Born in a time when women even being out of the kitchen long enough to look at a plane was considered odd (1909), Richey’s dream of being a pilot was one that had considerable road blocks placed in front of it at every turn. Luckily for her, she had the two things considered absolutely essential for achieving your dreams back in those days, a total lack of shits to give and a really rich dad.
When Richey expressed to her dad that she wanted to be a pilot, rather than playing to the traditional gender stereotypes of the day (read: being an asshole) he told her to go for it and when she received her pilots license at age 20, he bought her a plane to celebrate instead of saying that she should concentrate on not doing something awesome. Apparently one of the first things Richey did after receiving her license to fly was apply to become stunt pilot, which would kind of be like getting your drivers license and then immediately applying to be a tank driver in war-torn [insert country currently at war here to make this reference timeless].
One of the reasons Richey applied to be a stunt pilot is because it was one of the pilot-based career options open to a woman, the other reason was because it let her do cool loop the loops and barrel rolls, but that should have been obvious anyway.
A verifiable flying prodigy, Richey took part in countless stunt shows and races, however perhaps Richey’s most famous feat, second only to her being the first woman to break the glass ceiling of the commercial piloting world was her record breaking endurance flight with fellow female pilot, Frances Harrell Marsalis.
The plan was for Richey and Marsalis to stay aloft for 9 days and 21 hours, 6 days into this trip though, a small, but nonetheless severe rip was made in the one of the plane’s wings while it was being refueled. For both women, landing the plane wasn’t an option, because hey, they only had to stay in the sky for another 6 days, so it was decided that Richey would repair the rip herself with a needle and thread. Which she did by crawling onto the wing of the plane while it was thousands of feet in the air without any safety equipment.
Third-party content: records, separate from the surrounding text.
(* ===== verification/Addresses.v ===== *)
(** * Socket addresses

    Models [libsponge/util/address.hh] and [address.cc] on the bytes of the wrapped
    [sockaddr_storage]. Names are resolved by the C library ([getaddrinfo] and
    [getnameinfo]); what the rest of the program uses of it is the numeric case, where
    an IPv4 address and a port become a [sockaddr_in] and back. The host is
    little-endian: [ss_family] is stored low byte first. *)

From S2P Require Import Prelude Buffers Parser.

Definition AF_INET : Z := 2.
Definition AF_INET6 : Z := 10.
Definition SOCKADDR_STORAGE_SIZE : Z := 128.
Definition SOCKADDR_IN_SIZE : Z := 16.
Definition SOCKADDR_IN6_SIZE : Z := 28.

Record Address : Type := mkAddress {
  ad_size : Z;
  ad_storage : bytes
}.

(** [len] bytes at offset [off]. *)
Definition sub_bytes (off len : Z) (s : bytes) : bytes := ztake len (zdrop off s).

Definition zeros (n : Z) : bytes := replicate (Z.to_nat n) Corelib.Init.Byte.x00.

Definition Address_family (a : Address) : Z := be_val 0 (reverse (sub_bytes 0 2 (ad_storage a))).

(** [Address(const sockaddr *, size_t)]: [addr] is the [size] bytes pointed to; the
    rest of the storage is zero-initialized. *)
Definition Address_of_sockaddr (addr : bytes) (size : Z) : res Address :=
  if SOCKADDR_STORAGE_SIZE <? size then Throw (runtime_error "invalid sockaddr size")
  else Ok (mkAddress size (ztake size addr ++ zeros (SOCKADDR_STORAGE_SIZE - zlen (ztake size addr)))).

(** A [sockaddr_in] in memory. *)
Definition sockaddr_in (port ip : Z) : bytes :=
  [byte_of AF_INET; byte_of 0] ++ be_bytes 2 port ++ be_bytes 4 ip ++ zeros 8.

(** [Address(ip, port)] for a numeric [ip]: [getaddrinfo] with [AI_NUMERICHOST |
    AI_NUMERICSERV] and [AF_INET] answers with the [sockaddr_in]. *)
Definition Address_of_ip_port (ip port : Z) : res Address :=
  Address_of_sockaddr (sockaddr_in port ip) SOCKADDR_IN_SIZE.

(** The port of [ip_port()]: [getnameinfo] with [NI_NUMERICSERV]. *)
Definition Address_port (a : Address) : res Z :=
  if ((Address_family a =? AF_INET) && (SOCKADDR_IN_SIZE <=? ad_size a)) ||
     ((Address_family a =? AF_INET6) && (SOCKADDR_IN6_SIZE <=? ad_size a))
  then Ok (be_val 0 (sub_bytes 2 2 (ad_storage a)))
  else Throw (runtime_error "getnameinfo").

Definition ipv4_numeric (a : Address) : res Z :=
  if negb (Address_family a =? AF_INET) || negb (ad_size a =? SOCKADDR_IN_SIZE)
  then Throw (runtime_error "ipv4_numeric called on non-IPV4 address")
  else Ok (be_val 0 (sub_bytes 4 4 (ad_storage a))).

Definition from_ipv4_numeric (ip_address : Z) : res Address :=
  Address_of_sockaddr (sockaddr_in 0 ip_address) SOCKADDR_IN_SIZE.

(** [operator==]: the sizes, then [memcmp] over that many bytes. *)
Definition Address_eqb (a b : Address) : bool :=
  if negb (ad_size a =? ad_size b) then false
  else bool_decide (ztake (ad_size a) (ad_storage a) = ztake (ad_size a) (ad_storage b)).

(** ** IPv4 addresses *)

(** The object the constructors build for an IPv4 address. *)
Definition inet (ip port : Z) : Address :=
  mkAddress SOCKADDR_IN_SIZE (sockaddr_in port ip ++ zeros 112).

Lemma sockaddr_in_len port ip : zlen (sockaddr_in port ip) = 16.
Proof. done. Qed.

Lemma inet_of_sockaddr port ip : Address_of_sockaddr (sockaddr_in port ip) SOCKADDR_IN_SIZE = Ok (inet ip port).
Proof.
  unfold Address_of_sockaddr. simpl (_ <? _). cbv iota. rewrite ztake_all by done. done.
Qed.

Lemma from_ipv4_numeric_inet ip : from_ipv4_numeric ip = Ok (inet ip 0).
Proof. apply inet_of_sockaddr. Qed.

Lemma of_ip_port_inet ip port : Address_of_ip_port ip port = Ok (inet ip port).
Proof. apply inet_of_sockaddr. Qed.

Lemma be_val_be_bytes len v : 0 <= v < 256 ^ Z.of_nat len -> be_val 0 (be_bytes len v) = v.
Proof. intros H. rewrite be_val_bytes by lia. rewrite Z.mod_small; lia. Qed.

Lemma ipv4_numeric_inet ip port : 0 <= ip < W32 -> ipv4_numeric (inet ip port) = Ok ip.
Proof.
  intros H. unfold ipv4_numeric. change (Ok (be_val 0 (be_bytes 4 ip)) = Ok ip).
  by rewrite be_val_be_bytes.
Qed.

Lemma port_inet ip port : 0 <= port < W16 -> Address_port (inet ip port) = Ok port.
Proof.
  intros H. unfold Address_port. change (Ok (be_val 0 (be_bytes 2 port)) = Ok port).
  by rewrite be_val_be_bytes.
Qed.

(** Two IPv4 addresses are equal when address and port are. *)
Lemma inet_eqb ip port ip' port' : 0 <= ip < W32 -> 0 <= port < W16 -> 0 <= ip' < W32 -> 0 <= port' < W16 ->
  Address_eqb (inet ip port) (inet ip' port') = (ip =? ip') && (port =? port').
Proof.
  intros Hi Hp Hi' Hp'. unfold Address_eqb. cbn [ad_size inet]. rewrite Z.eqb_refl. cbn [negb].
  destruct (Z.eqb_spec ip ip') as [->|Ni]; [destruct (Z.eqb_spec port port') as [->|Np]|]; simpl (_ && _).
  - by rewrite bool_decide_eq_true_2.
  - apply bool_decide_eq_false_2. intros E. apply Np.
    rewrite <- (be_val_be_bytes 2 port), <- (be_val_be_bytes 2 port') by done.
    f_equal. apply (f_equal (sub_bytes 2 2)) in E. exact E.
  - apply bool_decide_eq_false_2. intros E. apply Ni.
    rewrite <- (be_val_be_bytes 4 ip), <- (be_val_be_bytes 4 ip') by done.
    f_equal. apply (f_equal (sub_bytes 4 4)) in E. exact E.
Qed.

(** The two conversions return values of their types. *)
Lemma sub_bytes_val off len s : 0 <= len -> 0 <= be_val 0 (sub_bytes off len s) < 256 ^ len.
Proof.
  intros Hl. pose proof (be_val_bound (sub_bytes off len s) 0 1 ltac:(lia)) as H.
  assert (zlen (sub_bytes off len s) <= len) by (unfold sub_bytes; rewrite zlen_ztake_min by done; lia).
  pose proof (Z.pow_le_mono_r 256 (zlen (sub_bytes off len s)) len ltac:(lia) ltac:(lia)). lia.
Qed.

Lemma ipv4_numeric_range a ip : ipv4_numeric a = Ok ip -> 0 <= ip < W32.
Proof. unfold ipv4_numeric. destruct (_ || _); [done|]. intros [= <-]. by apply (sub_bytes_val 4 4). Qed.

Lemma port_range a p : Address_port a = Ok p -> 0 <= p < W16.
Proof. unfold Address_port. destruct (_ || _); [|done]. intros [= <-]. by apply (sub_bytes_val 2 2). Qed.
This daring feat of bravery, along with setting the record itself, instantly cemented Richey’s reputation as a pilot of tremendous skill. Which didn’t stop here from being treated like a second-class citizen by every male pilot she ever came into contact with. This is despite the fact she was objectively a better pilot than 99% of the people she spoke to, the only reason we’re not saying 100% is because we’re assuming that Richey gave herself a pep talk every morning when she looked in the mirror.
In fact, it’s precisely for this reason that Richey quit her supposedly landmark job as the first female commercial pilot in America, ever. Central Airlines, the company that hired Richey staunchly refused to let her fly any route with passengers and would only let her fly in clear weather thanks in part to pressure from their male pilots. After only a few months, Richey decided that the job wasn’t worth her time and quit, arguing that any airline that wouldn’t trust a pilot who could repair a plane’s wing mid-flight to fly in anything other than a straight line was an airline that sucked just a whole bunch of shit.
Though we’d like to think the airline was simply afraid of Richey doing jack knife turns in a passenger plane, we know in our hearts that they were simply being assholes. Which is why they’re not the focus of today’s fact, Richey is.